Anne-Marie Voisard - Revenons aux bases du métier avec rigueur et... humilité!


Rigueur. Ça implique le respect des faits et qu'on ne néglige aucun effort pour transmettre une information juste et la plus complète possible. Plus facile à dire qu'à faire. Mais surtout humilité. Ce qui, en cette ère de vedettariat, risque fort d'étonner. Un journaliste humble! L'idée paraît farfelue, tellement elle est loin de la réalité. Pourtant, elle ne veut que nous ramener aux bases du métier. Les têtes enflées ne savent pas bien écouter, ni regarder. Or il le faut. L'exactitude du message en dépend.
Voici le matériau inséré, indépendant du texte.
(** * GuitarHelio: transcription and tempo cores, shallow embedding

    The development follows the C++ sources:
    - [Tempo]      : third_party/tempocnn_core/src/TempoCnn.cpp
    - [NeuralNote] : third_party/neuralnote_core/src/BasicPitchCNN.cpp,
                     BasicPitch.cpp, NNFeatures.cpp, NeuralNoteTranscriber.cpp,
                     TranscriptionIO.cpp, Utils.h, cli/main.cpp and the JNI
                     converter
    - [TempoCli]   : third_party/tempocnn_core/cli/main.cpp and TempoIO.cpp
    The definitions come first; [TempoFacts], [NeuralNoteFacts], [TempoMore],
    [NeuralNoteMore] and [TempoCliFacts] hold the theorems.

    Numeric conventions.  In [Tempo] a C++ [double]/[float] is an exact
    rational ([Q]); [std::round] is rounding half away from zero.  [int] and
    [size_t] values are integers ([Z]) or naturals; where the source relies on
    unsigned wrap-around ([size_t] subtraction in the streaming driver) the
    wrap is written out.  In [NeuralNote] the sample type is abstract: the
    driver only moves values around. *)

From Stdlib Require Import ZArith QArith Qround Qabs Qminmax Lia Lqa String Ascii List Sorted.
From stdpp Require Import base tactics list strings gmap pretty.
Import ListNotations.

(** ** Tempo estimation (TempoCnn.cpp) *)
Module Tempo.

Local Open Scope Z_scope.

Definition kNfft : Z := 1024.
Definition kStftHopLength : Z := 512.
Definition kMelBands : Z := 40.
Definition kTempoClasses : Z := 256.
Definition kWindowFrames : Z := 256.
Definition kGlobalHopFrames : Z := 128.
Definition kLocalHopFrames : Z := 32.
Definition kLocalSmoothingWindow : Z := 5.

Definition kTempoMinBpm : Q := 20.
Definition kTempoMaxBpm : Q := 300.
Definition kLocalTempoMinTimeDelta : Q := 7 # 10.
Definition kLocalTempoMinBpmDelta : Q := 3 # 4.
Definition kFeatureFrameSeconds : Q := 512 # 11025.

(** [a < b] on doubles. *)
Definition Qltb (a b : Q) : bool := negb (Qle_bool b a).

(** [std::max(a, b)] is [(a < b) ? b : a]; [std::min(a, b)] is
    [(b < a) ? b : a]. *)
Definition std_max (a b : Q) : Q := if Qltb a b then b else a.
Definition std_min (a b : Q) : Q := if Qltb b a then b else a.

Definition clampDouble (value minValue maxValue : Q) : Q :=
  std_max minValue (std_min maxValue value).

(** [std::round]: nearest integer, halfway cases away from zero. *)
Definition std_round (q : Q) : Z :=
  if Qle_bool 0 q then Qfloor (q + (1 # 2)) else - Qfloor (- q + (1 # 2)).

Definition roundToDecimals (value : Q) (decimals : Z) : Q :=
  let safeDecimals := Z.max 0 (Z.min 9 decimals) in
  let scale := inject_Z (10 ^ safeDecimals) in
  inject_Z (std_round (value * scale)) / scale.

(** [values[i]] for an index known to be in range. *)
Definition at_ (values : list Q) (i : Z) : Q := nth (Z.to_nat i) values 0%Q.

Definition size (values : list Q) : Z := Z.of_nat (length values).

Definition isEmpty {A} (l : list A) : bool := match l with [] => true | _ => false end.

(** *** argmax, interpolateArgmax, classIndexToBpm *)

Definition argmax (values : list Q) : Z :=
  match values with
  | [] => 0
  | front :: _ =>
      fst (fold_left
             (fun '(bestIndex, bestValue) index =>
                if Qltb bestValue (at_ values index)
                then (index, at_ values index)
                else (bestIndex, bestValue))
             (seqZ 1 (size values - 1)) (0, front))
  end.

Definition interpolateArgmax (values : list Q) (index : Z) : Q :=
  if (index <=? 0) || (index >=? size values - 1) then inject_Z index
  else
    let left := at_ values (index - 1) in
    let center := at_ values index in
    let right := at_ values (index + 1) in
    let denominator := (left - 2 * center + right)%Q in
    if Qltb (Qabs denominator) (1 # 1000000000000) then inject_Z index
    else
      let delta := ((1 # 2) * (left - right) / denominator)%Q in
      let safeDelta := clampDouble delta (- (1)) 1 in
      (inject_Z index + safeDelta)%Q.

Definition classIndexToBpm (index : Q) : Q :=
  clampDouble (index + 30) kTempoMinBpm kTempoMaxBpm.

(** *** movingAverageSame *)

Definition safeWindowOf (windowSize : Z) : Z :=
  let safeWindow := Z.max 1 windowSize in
  if Z.rem safeWindow 2 =? 0 then safeWindow + 1 else safeWindow.

(** The inner loop over [offset] in [-halfWindow .. halfWindow]. *)
Definition windowSum (values : list Q) (index halfWindow : Z) : Q :=
  fold_left
    (fun sum offset =>
       let sampleIndex := index + offset in
       if (sampleIndex <? 0) || (sampleIndex >=? size values) then sum
       else (sum + at_ values sampleIndex)%Q)
    (seqZ (- halfWindow) (2 * halfWindow + 1)) 0%Q.

Definition movingAverageSame (values : list Q) (windowSize : Z) : list Q :=
  if isEmpty values then []
  else
      let safeWindow := safeWindowOf windowSize in
      let halfWindow := Z.quot safeWindow 2 in
      map (fun index => (windowSum values index halfWindow / inject_Z safeWindow)%Q)
          (seqZ 0 (size values)).

(** *** compressTempoPoints *)

Record TempoPoint := { timeSeconds : Q; bpm : Q }.

Definition rawTempoPoints (bpmSeries : list Q) (hopSeconds : Q) : list TempoPoint :=
  map (fun index =>
         let b := clampDouble (at_ bpmSeries index) kTempoMinBpm kTempoMaxBpm in
         {| timeSeconds := roundToDecimals (inject_Z index * hopSeconds) 6;
            bpm := roundToDecimals b 6 |})
      (seqZ 0 (size bpmSeries)).

(** One iteration of the compression loop; [last] is [compressed.back()]. *)
Definition compressStep (compressed : list TempoPoint) (last current : TempoPoint)
  : list TempoPoint :=
  let timeDelta := (timeSeconds current - timeSeconds last)%Q in
  let bpmDelta := Qabs (bpm current - bpm last) in
  if Qltb timeDelta kLocalTempoMinTimeDelta && Qltb bpmDelta kLocalTempoMinBpmDelta
  then compressed
  else compressed ++ [current].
Notre crédibilité aussi.

Bien sûr, le colloque Médias et démocratie permet de dénoncer la convergence, la concentration des entreprises de presse, la soif de profit au détriment de l’intérêt public, etc. Mais il n'empêche pas de s'interroger sur nos pratiques. Et de voir à quel point nous facilitons la vie de ceux qu'on blâme. Des vedettes? C'est ce que cherchent les patrons. À la télévision, à la radio, dans les journaux. Chronique d'humeur! C'est également le rêve du journaliste le moindrement ambitieux. Et l'ambition n'est pas ce qui manque dans notre petit monde. Combien, secrètement (mais pas toujours…), se prennent-ils pour Pierre Foglia?

Tous ne deviennent pas «columnists». Mais ça ne prive pas les autres d'introduire leurs états d'âme ici et là dans leurs reportages. Le «je» jouit d'une popularité sans bornes. Les conseils pleuvent. C'est une nouvelle façon de faire la morale. Faites ce que «je» dis.

Pendant ce temps-là, on néglige de fouiller les dossiers. À quoi bon, puisque le boss nous incite à produire vite et court. Pas besoin de se fatiguer. L'important, c'est d'attirer l'attention, de cultiver l’art de se faire remarquer parmi les collègues. C'est le règne de l'information-spectacle. Du chacun pour soi.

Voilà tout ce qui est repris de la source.